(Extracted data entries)
┄┄┄┄┄┄┄┄┄┄┄┄┄┄┄┄┄┄┄┄

(** Completing a block that is expected and has not been received. *)
Lemma complete_step now name i data m t :
  tasks m !! name = Some t → i < expected_count (buffer t) → blocks (buffer t) !! i = None →
  block_sources (task t) ≠ ∅ →
  ∃ m' t', complete_block now name i data m = Some (Ok tt, m') ∧ tasks m' !! name = Some t'
    ∧ task t' = task t ∧ completed_blocks t' = {[ i ]} ∪ completed_blocks t
    ∧ buffer t' = mkReorder (<[i := data]> (blocks (buffer t))) (expected_count (buffer t)) (next_expected (buffer t))
    ∧ progress_completed (progress t') = wrap 32 (Z.of_nat (size (completed_blocks t')))
    ∧ is_active t' = true
    ∧ (ReorderBuffer.is_complete (buffer t') = true →
        status t' = Downloading (f64_of_Z 1) (total_size (task t)) (total_size (task t))).
Proof.
  intros Ht Hi Hb Hs. unfold complete_block. rewrite Ht. unfold ReorderBuffer.push.
  rewrite (proj2 (Z.leb_gt _ _)) by done. rewrite decide_False by (rewrite Hb; by intros [? ?]).
  set (t1 := mkInternal _ _ _ _ _ _ _). assert (Hd : ∃ bytes, downloaded t1 = Some bytes).
  { unfold downloaded. subst t1. cbn [task completed_blocks]. case_decide; [by eexists|].
    rewrite (proj2 (Z.eqb_neq _ _)); [by eexists|]. intros E. apply Hs, map_size_empty_inv. lia. }
  destruct Hd as [bytes Hd]. rewrite Hd. cbn [mbind option_bind].
  eexists _, _. split; [done|]. split; [apply lookup_insert_eq|]. split_and!; try done.
  { unfold is_active. cbn [status set_status]. by destruct (ReorderBuffer.is_complete _). }
  cbn [status set_status buffer set_progress]. subst t1. cbn [buffer]. by intros ->.
Qed.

┄┄┄┄┄┄┄┄┄┄┄┄┄┄┄┄┄┄┄┄

**Task goal**
Each line of the records belongs in the answer, reproduced exactly.

**Task response**
(** Completing a block that is expected and has not been received. *)
Lemma complete_step now name i data m t :
  tasks m !! name = Some t → i < expected_count (buffer t) → blocks (buffer t) !! i = None →
  block_sources (task t) ≠ ∅ →
  ∃ m' t', complete_block now name i data m = Some (Ok tt, m') ∧ tasks m' !! name = Some t'
    ∧ task t' = task t ∧ completed_blocks t' = {[ i ]} ∪ completed_blocks t
    ∧ buffer t' = mkReorder (<[i := data]> (blocks (buffer t))) (expected_count (buffer t)) (next_expected (buffer t))
    ∧ progress_completed (progress t') = wrap 32 (Z.of_nat (size (completed_blocks t')))
    ∧ is_active t' = true
    ∧ (ReorderBuffer.is_complete (buffer t') = true →
        status t' = Downloading (f64_of_Z 1) (total_size (task t)) (total_size (task t))).
Proof.
  intros Ht Hi Hb Hs. unfold complete_block. rewrite Ht. unfold ReorderBuffer.push.
  rewrite (proj2 (Z.leb_gt _ _)) by done. rewrite decide_False by (rewrite Hb; by intros [? ?]).
  set (t1 := mkInternal _ _ _ _ _ _ _). assert (Hd : ∃ bytes, downloaded t1 = Some bytes).
  { unfold downloaded. subst t1. cbn [task completed_blocks]. case_decide; [by eexists|].
    rewrite (proj2 (Z.eqb_neq _ _)); [by eexists|]. intros E. apply Hs, map_size_empty_inv. lia. }
  destruct Hd as [bytes Hd]. rewrite Hd. cbn [mbind option_bind].
  eexists _, _. split; [done|]. split; [apply lookup_insert_eq|]. split_and!; try done.
  { unfold is_active. cbn [status set_status]. by destruct (ReorderBuffer.is_complete _). }
  cbn [status set_status buffer set_progress]. subst t1. cbn [buffer]. by intros ->.
Qed.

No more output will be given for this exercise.